First, necessary imports must be loaded in such as the `tweepy` or Twitter API package.

In [None]:
import os
import tweepy
import urllib
import pandas as pd
from PIL import Image

### Credentials

Insert credentials needed to load up the Twitter API. Left blank due to sensitivity.

In [None]:
#store tweepy api credentials
api_key = ''
api_secret = ''

access_token = ''

In [None]:
#log in to use twitter api
auth = tweepy.AppAuthHandler(api_key, api_secret)

api = tweepy.API(auth, wait_on_rate_limit=True)

## Twitter Scraping Using Twitter API 

We begin with loading a csv file `data/twitter_handles.csv` which contains the Twitch channel name and the respective Twitter account handle for some of the most prominent twitch streamers.

In [None]:
#gather twitch and twitter handles
twitter_df = pd.read_csv('data/twitter_handles.csv')
twitter_df.head()

### Twitter Scraping: Step One

In order to build the recommender system we must first establish where we will get our connections. In this twitter scraper script, the aim is to go through the twitter handles for each of the twitch streamers stored in the `twitter_df` dataframe. For every streamer we will scrape 200 of their followers. These followers will be the basis for establishing the connections needed to build a recommender system. 

In [None]:
#loop through each twitch streamer twitter handle we have
for streamer in twitter_df['twitter_handle']:
    try:
        #get 200 of their followers
        followers = tweepy.Cursor(api.get_followers, id=streamer, count=200).items(200)
        #store follower information in a list
        f_list = [[follower.id, follower.name, follower.screen_name] for follower in followers]
    except BaseException as e:
        print('Failed on_status:', e)
    #build list into dataframe
    curr_df = pd.DataFrame(f_list, columns=['id', 'name', 'screen_name'])
    #save the dataframe into file
    curr_df.to_csv('data/followers/' + streamer + '_200_followers.csv', index=False)

In [None]:
#used to get the limit status of our API
api.rate_limit_status()['resources']['followers']

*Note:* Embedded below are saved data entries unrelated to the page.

(* ===== verification/_CoqProject ===== *)
-Q . S2P
Prelude.v
PolicyCaps.v
PolicyDecide.v
PolicyMatchers.v
PolicyProps.v
Rbac.v
RbacProps.v
RbacGuard.v
RbacGuardProps.v
BreakGlass.v
Board.v
BoardInv.v
BoardProps.v
BoardWip.v
BoardSpec.v
Double.v
BudgetPeriod.v
BudgetStore.v
BudgetLedger.v
BudgetLedgerProps.v
BudgetLedgerSpec.v
BudgetCalls.v
BudgetCallsSpec.v
BudgetCallsRun.v
ApprovalChain.v
ApprovalChainSpec.v
ApprovalChainRun.v
Grants.v
GrantsSpec.v
ApprovalStore.v
ApprovalStoreSpec.v
ApprovalService.v
ApprovalServiceSpec.v
ApprovalServiceRun.v
NetIp.v
NetSpan.v
NetIpSpec.v
NetGuard.v
NetGuardSpec.v
Egress.v
EgressSpec.v
NetRun.v
Paths.v
PathsSpec.v
PathResolve.v
PathResolveSpec.v
PathsRun.v
GrantPaths.v
AuditChain.v
AuditChainSpec.v
AuditWrite.v
AuditRecover.v
AuditChainRun.v
Session.v
SessionPath.v
SessionInv.v
SessionSpec.v
SessionView.v
SessionLife.v
SessionRun.v
Pruning.v
PruningSpec.v
Compaction.v
CompactionSpec.v
IdentityCodes.v
Identity.v
IdentityCalls.v
IdentityInv.v
IdentityGuess.v
IdentityBackfill.v
IdentityBackfillSpec.v
IdentityAdmin.v
IdentityAdminSpec.v
IdentityRun.v
Behaviour.v
Tools.v
Dispatcher.v
DispatcherSpec.v
TurnLoop.v
TurnLoopSpec.v
(* @src rbac/guard.ts 186 303 RPC_RULES *)
Definition RPC_RULES_rest : list (string * RpcRule) :=
  [("user.role.set", rule "admin.users.write" system);
   ("admin.api.person.resolve", api_rule (rule "admin.users.read" system));
   ("admin.api.invite.validate", api_rule (rule "admin.users.read" system));
   ("user.disable", human_rule (rule "admin.users.write" system));
   ("user.enable", human_rule (rule "admin.users.write" system));
   ("user.invite.create", rule "admin.users.write" system);
   ("user.invite.list", rule "admin.users.read" system);
   ("user.invite.revoke", rule "admin.users.write" system);
   ("agent.rights.get", rule "admin.agent.rights" agent);
   ("agent.rights.set", rule "admin.agent.rights" agent);
   ("breakglass.request", rule "admin.breakglass.write" system);
   ("breakglass.list", rule "admin.breakglass.read" system);
   ("breakglass.revoke", rule "admin.breakglass.write" system);
   ("breakglass.notices", rule "admin.notices.read" system);
   ("code.session.open", human_rule (rule "admin.sessions.write" system));
   ("code.session.mode", human_rule (rule "admin.sessions.write" system));
   ("code.session.check", human_rule (rule "admin.sessions.write" system));
   ("code.session.diff", human_rule (rule "admin.sessions.transcript" system));
   ("session.model.get", rule "admin.sessions.transcript" system);
   ("session.get", rule "admin.sessions.transcript" system);
   ("session.resume", rule "admin.sessions.transcript" system);
   ("session.events", rule "admin.sessions.transcript" system);
   ("memory.curation.list", human_rule (rule "agent.manage" agent));
   ("memory.curation.resolve", human_rule (rule "agent.manage" agent));
   ("memory.list", rule "admin.memory.read" system);
   ("memory.show", rule "admin.memory.read" system);
   ("memory.importText.preview", human_rule (rule "imports.manage" system));
   ("memory.importText.apply", human_rule (rule "imports.manage" system));
   ("memory.importText.rollback", human_rule (rule "imports.manage" system));
   ("memory.exportText", human_rule (rule "admin.memory.read" system));
   ("session.create", rule "admin.sessions.write" system);
   ("session.submit", rule "admin.sessions.write" system);
   ("session.model.set", human_rule (rule "admin.sessions.write" system));
   ("session.cancel", rule "admin.sessions.write" system);
   ("session.rewind", human_rule (rule "admin.sessions.write" system));
   ("session.archive", rule "admin.sessions.write" system);
   ("session.list", rule "admin.sessions.read" system);
   ("admin.api.device.pair", api_rule (rule "admin.pairing.read" system));
   ("admin.api.device.challenge", api_rule (rule "admin.pairing.read" system));
   ("admin.api.device.prove", api_rule (rule "admin.pairing.read" system));
   ("admin.api.device.announce", api_rule (rule "admin.pairing.read" system));
   ("device.pair", rule "remote.device.write" system);
   ("admin.api.desktop.redeem", api_rule (rule "admin.pairing.read" system));
   ("admin.api.desktop.token", api_rule (rule "admin.pairing.read" system));
   ("admin.api.desktop.resolve", api_rule (rule "admin.pairing.read" system));
   ("device.list", rule "device.list" system);
   ("device.revoke", rule "device.revoke" system);
   ("device.rename", rule "device.rename" system);
   ("pairing.qr", rule "admin.pairing.read" system);
   ("memory.forget", rule "memory.forget" agent);
   ("agent.status", rule "agent.read" agent);
   ("jobs.run", rule "jobs.run" system);
   ("models.setOverride", rule "models.write" system);
   ("models.removeManual", rule "models.write" system);
   ("egress.status", rule "egress.read" system);
   ("admin.obsidian.detect", rule "admin.obsidian.detect" system);
   ("admin.obsidian.prepare", rule "admin.obsidian.prepare" system);
   ("admin.obsidian.confirm", rule "admin.obsidian.confirm" system);
   ("admin.migrate", rule "admin.migrate" system);
   ("admin.embedding.probe", rule "admin.embedding.probe" system);
   ("admin.embedding.serve", rule "admin.embedding.serve" system);
   ("admin.embedding.check", rule "admin.embedding.check" system);
   ("admin.reembed.plan", rule "admin.reembed.plan" system);
   ("admin.reembed.run", rule "admin.reembed.run" system);
   ("admin.reembed.status", rule "admin.reembed.status" system);
   ("admin.reembed.abort", rule "admin.reembed.abort" system)] ++
  map (fun m => (m, human_rule (rule (if String.eqb m "dreams.learn.run" then "jobs.run" else "agent.list") system))) ["dreams.learn.run"; "dreams.learn.status"; "dreams.learn.list"; "dreams.learn.get"; "dreams.learn.decide"; "dreams.learn.rollback"; "dreams.learn.calibration"] ++
  [("dreams.run", rule "jobs.run" system);
   ("dreams.schedule.set", rule "settings.write" system);
   ("dreams.enable", rule "settings.write" system);
   ("dreams.disable", rule "settings.write" system);
   ("dreams.diary", rule "agent.manage" agent);
   ("admin.backup.snapshot", rule "admin.backup.snapshot" system);
   ("logs.query", rule "logs.query" system);
   ("logs.tail", rule "logs.query" system);
   ("logs.levels", rule "logs.query" system);
   ("audit.verify", rule "audit.read" system);
   ("identity.list", human_rule (rule "users.read" system));
   ("identity.human.create", human_rule (rule "users.manage" system));
   ("identity.link", human_rule (rule "users.manage" system));
   ("identity.unlink", human_rule (rule "users.manage" system));
   ("identity.pair.start", human_rule (rule "users.manage" system));
   ("identity.pair.claim", human_rule (rule "users.manage" system));
   ("identity.pair.confirm", human_rule (rule "users.manage" system));
   ("model.memory.status", human_rule (rule "settings.write" system));
   ("model.licence.confirm", human_rule (rule "settings.write" system));
   ("model.licence.list", human_rule (rule "settings.write" system));
   ("model.licence.check", human_rule (rule "settings.write" system));
   ("grant.list", rule "grant.read" system);
   ("grant.get", rule "grant.read" system);
   ("grant.create", rule "grant.write" system);
   ("grant.revoke", rule "grant.write" system);
   ("approval.list", rule "approval.read" system);
   ("approval.get", rule "approval.read" system);
   ("approval.verify", rule "approval.read" system);
   ("approval.audit", rule "approval.read" system);
   ("approval.decide", rule "approval.decide" system);
   ("approval.cancel", rule "approval.decide" system);
   ("memory.recall", rule "memory.workspace.read" workspace);
   ("memory.capture", rule "memory.workspace.write" workspace);
   ("memory.sensitivity.get", rule "memory.sensitivity.read" agent);
   ("memory.sensitivity.set", rule "memory.sensitivity.write" agent);
   ("memory.sensitivity.clear", rule "memory.sensitivity.write" agent);
   ("external.turn.start", rule "agent.use" agent);
   ("external.turn.events", rule "agent.read" agent);
   ("external.turn.get", rule "agent.read" agent);
   ("external.turn.cancel", rule "agent.use" agent)].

### Twitter Scraping: Step Two

Now that we have a set of followers for each streamer we must establish connections between streamers using these followers. The script below loops through all the streamers and the handles of each of their 200 followers that were previously scraped. Due to the rate limits of the API we will only select 20 of the followers rather than using the full 200. For each of the followers we will collect which other streamers they follow in order to build the connections between each streamer. 

In [None]:
count, max_users = 0, 21
#loop through each of the streamers
for streamer in twitter_df['twitter_handle']:
    #read in the file holding the twitter handles of 200 of the streamers followers
    streamer_file = 'data/followers/' + streamer + '_200_followers.csv'
    curr_df = pd.read_csv(streamer_file).sample(n=200, random_state=0)
    #create directory to store scraped data for each streamer
    outdir = 'data/streamers/' + streamer    
    if not os.path.exists(outdir):
        os.mkdir(outdir)
        curr_index = 1
        #loop through 20 of the current streamers followers and scrape users data
        for _, row in curr_df.iterrows():
            #create file path to store data
            outfile = outdir + '/f' + str(curr_index) + '_' + row.screen_name + '.csv'
            try:
                #scrape a users data and gather 200 of the people that user is following
                following = tweepy.Cursor(api.get_friends, id=row.screen_name, count=200).items(200)
                #store scraped data into list
                follow_list = [[follow.id, follow.name, follow.screen_name]
                              for follow in following]
                #save current user data into file
                curr_follow_df = pd.DataFrame(follow_list, columns=['id', 'name', 'screen_name'])
                curr_follow_df.to_csv(outfile, index=False)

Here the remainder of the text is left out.